Sunday, February 14, 2010

Day 45

On Day 3 I mentioned needing to take my son to the dentist.  On day 42, we finally made it to see the dentist for the first time.Sure enough he has fractured one of his front teeth, which is why it has slowly turned grey over the last two months.  The dentist said that the reason his two front teeth stick out so much (which I had never noticed before) is due to his binky addiction.  So yesterday we rounded up all of the binkies in the house (about 7 of them), stuck them in an envelope and mailed them to the "binky fairy".  I was fearful that he would not be able to fall asleep without it, but it wasn't bad at all.  It reminds me of the time when I quit smoking. The first day was uncomfortable but not as bad as I thought it would be.  The second day is always much worse.

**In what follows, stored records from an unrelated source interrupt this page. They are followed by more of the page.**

(** ** The entry block *)

(** X17. The script ends with [exit(1)], before any scan, exactly when
    the generator script is neither in the current directory nor in its
    directory [workflow-results]; it runs [main] in the current directory
    when the generator is there, and otherwise in [workflow-results]. *)
Theorem script_directory {L : PyLib} (cwd : entries) (now : pystr)
    (template_here template_results : option pystr) :
  (snd (script cwd now template_here template_results) = Exit1
   <-> exists_in generator_name cwd = false
       /\ forall sub, child results_name cwd = Some (Dir sub) ->
                      exists_in generator_name sub = false)
  /\ (exists_in generator_name cwd = true ->
      script cwd now template_here template_results
      = (fst (main cwd now template_here),
         Ran (snd (main cwd now template_here))))
  /\ (exists_in generator_name cwd = false ->
      forall sub, child results_name cwd = Some (Dir sub) ->
      exists_in generator_name sub = true ->
      script cwd now template_here template_results
      = (fst (main sub now template_results),
         Ran (snd (main sub now template_results)))).
Proof.
  unfold script, working_directory. split; [|split].
  - destruct (exists_in generator_name cwd).
    + destruct (main cwd now template_here). cbn [snd]. split; [discriminate|].
      intros [H _]. discriminate H.
    + destruct (child results_name cwd) as [[c|sub]|].
      * cbn [snd]. split; [|reflexivity]. intros _. split; [reflexivity|].
        intros sub H. discriminate H.
      * destruct (exists_in generator_name sub) eqn:E.
        -- destruct (main sub now template_results). cbn [snd].
           split; [discriminate|]. intros [_ H].
           specialize (H sub eq_refl). congruence.
        -- cbn [snd]. split; [|reflexivity]. intros _. split; [reflexivity|].
           intros sub' H. inversion H; subst. exact E.
      * cbn [snd]. split; [|reflexivity]. intros _. split; [reflexivity|].
        intros sub H. discriminate H.
  - intros ->. destruct (main cwd now template_here). reflexivity.
  - intros -> sub -> ->. destruct (main sub now template_results).
    reflexivity.
Qed.

(** Started in the project root, the script works in [workflow-results];
    started in a directory without the generator, it exits. *)
Lemma script_directory_witness :
  (exists log c,
      @script ascii_lib project_root clock1 None (Some fresh_page)
      = (log, Ran (Ok (Some c))))
  /\ snd (@script ascii_lib no_runs clock1 None None) = Exit1.
Proof.
  destruct (@script_directory ascii_lib project_root clock1 None
              (Some fresh_page)) as (_ & _ & Hsub).
  destruct (@script_directory ascii_lib no_runs clock1 None None)
    as (Hexit & _ & _).
  split.
  - do 2 eexists. rewrite (Hsub eq_refl _ eq_refl eq_refl).
    vm_compute. reflexivity.
  - apply (proj2 Hexit). split; [reflexivity|].
    intros sub H. discriminate H.
Defined.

Knowing that today would be more difficult, the "binky fairy" wrote a really nice note saying how proud she was of my son and what a big boy he is now.  She was even so gracious as to leave a big, giant jeep that he can drive around the neighborhood.  We were up at 7am running beside him up and down the street.  By 8am we were back and that is when the crying, begging and pleading for the binky began.  This kid wants his binky back.  Specifically he wants his BLUE binky back.  So badly that he is willing to give up his brand new ride on toy and doesn't mind being a baby again.  I told him if he wants his binky back, then he needs to write a letter to the binky fairy and explain to her that he is not ready to be a big boy and that she can come pick up the big boy toy and take it to someone else.

Well, that made him stop to think. "Mom, if I write the letter and send it to her today...when will I get my binkies back?"  I told him he'd probably get them tomorrow.  Once he heard that, he changed his mind and decided to "think about it" for a little bit longer AND we went back outside to play with his new big boy jeep.  Yes! This was exactly the reaction I was hoping for.  By delaying the instant gratification that he gets from sucking on his binky, we were able to make him recommit to no binkies for another day.  I am hoping that within a week he forgets all about it.

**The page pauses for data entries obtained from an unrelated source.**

(** With more fuel than the rank of the queue, the sweep of a queue of a
    well-formed scene returns, from a state that the dispatch keeps. *)
Lemma visit_completes_inv n : ∀ id r,
  (rank id < n)%nat → 0 <= id < Z.of_nat (length S) →
  dispatchInv S r → _queuedTriangleCommands r = [] →
  ∃ r', visitRenderQueue n id r = Done r' ∧ dispatchInv S r'
        ∧ _queuedTriangleCommands r' = [].
Proof.
  induction n as [|n IH]; intros id r Hrank Hid Hinv Hempty; [lia|].
  assert (∃ q, _renderGroups r !! Z.to_nat id = Some q) as [q Hq].
  { apply lookup_lt_is_Some. destruct Hinv as (<- & _).
    unfold structure in Hid. rewrite length_fmap in Hid. lia. }
  cbn [visitRenderQueue].
  rewrite (proj2 (at_Done _ _ _) (conj (proj1 Hid) Hq)), bind_Done.
  set (r0 := set_renderGroups _ r).
  assert (dispatchInv S r0 ∧ _queuedTriangleCommands r0 = []) as [Hinv0 Hempty0].
  { split; [|done]. destruct Hinv as (HS & Hst & Hw & Hd).
    split_and!; try done. rewrite <- HS. by apply structure_save. }
  assert (∀ sub setup ra,
            (∀ q', sub q' ∈ _commands q') →
            dispatchInv S ra → _queuedTriangleCommands ra = [] →
            ∃ rb, visitSubQueue (visitRenderQueue n) sub setup id ra = Done rb
                  ∧ dispatchInv S rb ∧ _queuedTriangleCommands rb = []) as Hstep.
  { intros sub setup ra Hsub Hinva Hemptya.
    assert (∃ qa, _renderGroups ra !! Z.to_nat id = Some qa) as [qa Hqa].
    { apply lookup_lt_is_Some. destruct Hinva as (<- & _).
      unfold structure in Hid. rewrite length_fmap in Hid. lia. }
    apply (visitSubQueue_completes n IH sub setup id ra qa); try done; lia. }
  destruct (Hstep GLOBALZ_NEG setup2D r0) as (r1 & H1 & Hinv1 & Hempty1);
    [in_commands | done | done |].
  destruct (Hstep OPAQUE_3D setupOpaque3D r1) as (r2 & H2 & Hinv2 & Hempty2);
    [in_commands | done | done |].
  destruct (Hstep TRANSPARENT_3D setupTransparent3D r2) as (r3 & H3 & Hinv3 & Hempty3);
    [in_commands | done | done |].
  destruct (Hstep GLOBALZ_ZERO setup2D r3) as (r4 & H4 & Hinv4 & Hempty4);
    [in_commands | done | done |].
  destruct (Hstep GLOBALZ_POS setup2D r4) as (r5 & H5 & Hinv5 & Hempty5);
    [in_commands | done | done |].
  rewrite H1, bind_Done, H2, bind_Done, H3, bind_Done, H4, bind_Done, H5, bind_Done.
  assert (∃ q5, _renderGroups r5 !! Z.to_nat id = Some q5) as [q5 Hq5].
  { apply lookup_lt_is_Some. destruct Hinv5 as (<- & _).
    unfold structure in Hid. rewrite length_fmap in Hid. lia. }
  rewrite (proj2 (at_Done _ _ _) (conj (proj1 Hid) Hq5)), bind_Done.
  eexists. split; [reflexivity|]. split; [|done].
  revert Hinv5. by apply dispatchInv_frame.
Qed.

End Completion.

Section Totality.
Context `{Platform}.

Saturday, February 13, 2010

A New Beginning - Day 44

It has been what seems an eternity since the last time I posted.  This year has proven to be a whirlwind of emotions.  In the last nine years, I have advanced my career in ways that many people only dream of.  I know that sounds cocky and ridiculous, but I promised to be honest in my blogging and this is my truth.

What began as a rebound job after a 9-11 layoff has proven to be the first of many smart moves on my part. 
At that time I was a young, single mom just trying to find a break.  I took a chance with a small start-up company that seemed to give off a good vibe and gave me something that I hadn't had in a long time, hope. I began answering phones, quickly moved into technical support, operations and then sales.  I loved selling.  I loved the challenge and the monetary benefits that came along with being a great salesperson.  I would be lying if I said I didn't also enjoy the recognition that came with winning that ground breaking sale that brought your company to the next level.  I found energy in selling.  It was a thrill and one that I miss.  In four short years, I became the manager of a small sales team and before I knew it, my small start-up company was acquired by one of the largest corporations in the world.  Instantly I was honored to take a Director position in sales and before I knew it I had made a name for myself.  I worked hard.  Probably harder than I had ever worked before and I loved it.  I love saying that I work for this company.  I love the people I work with.  Our corporation thrives on the work hard, play  hard concept and I fit well into this environment.

Until now.  While I still fit and the sky is the limit for me, my heart is no longer in it.  I just had my third child and with this has brought a new set of challenges.  Since my last post I have been toying with the idea of leaving my job and reinventing myself.  I went to San Diego last week for our Annual Sales Meeting and was honored with the VP award, for the third year in a row.  While this is a great award and highly recognized throughout the corporation, I just feel as though the more I work, the more awards I get, the more I am away from the people that really need me and that is my family. 

So, this last week I turned in my letter of resignation.  March 12, 2010 will be my last day of employement.  Some people have called me crazy for throwing such a promising career in the garbage.  They may be right.  I hope that I am doing the right thing.  All I know is that as sad as it may be, it feels right to me.  I have been working my ass off since I was 17 years old.  And I don't plan to stop that now.  In fact, I think I will be working harder than ever staying home with my kids and supporting my husband with his growing business.

So my journey is changing but my focus remains strong.  Get back into shape, have more relations with my husband, save money(or not since I no longer will have money to save), be the best mom that I can be and do what I can to be the best me possible.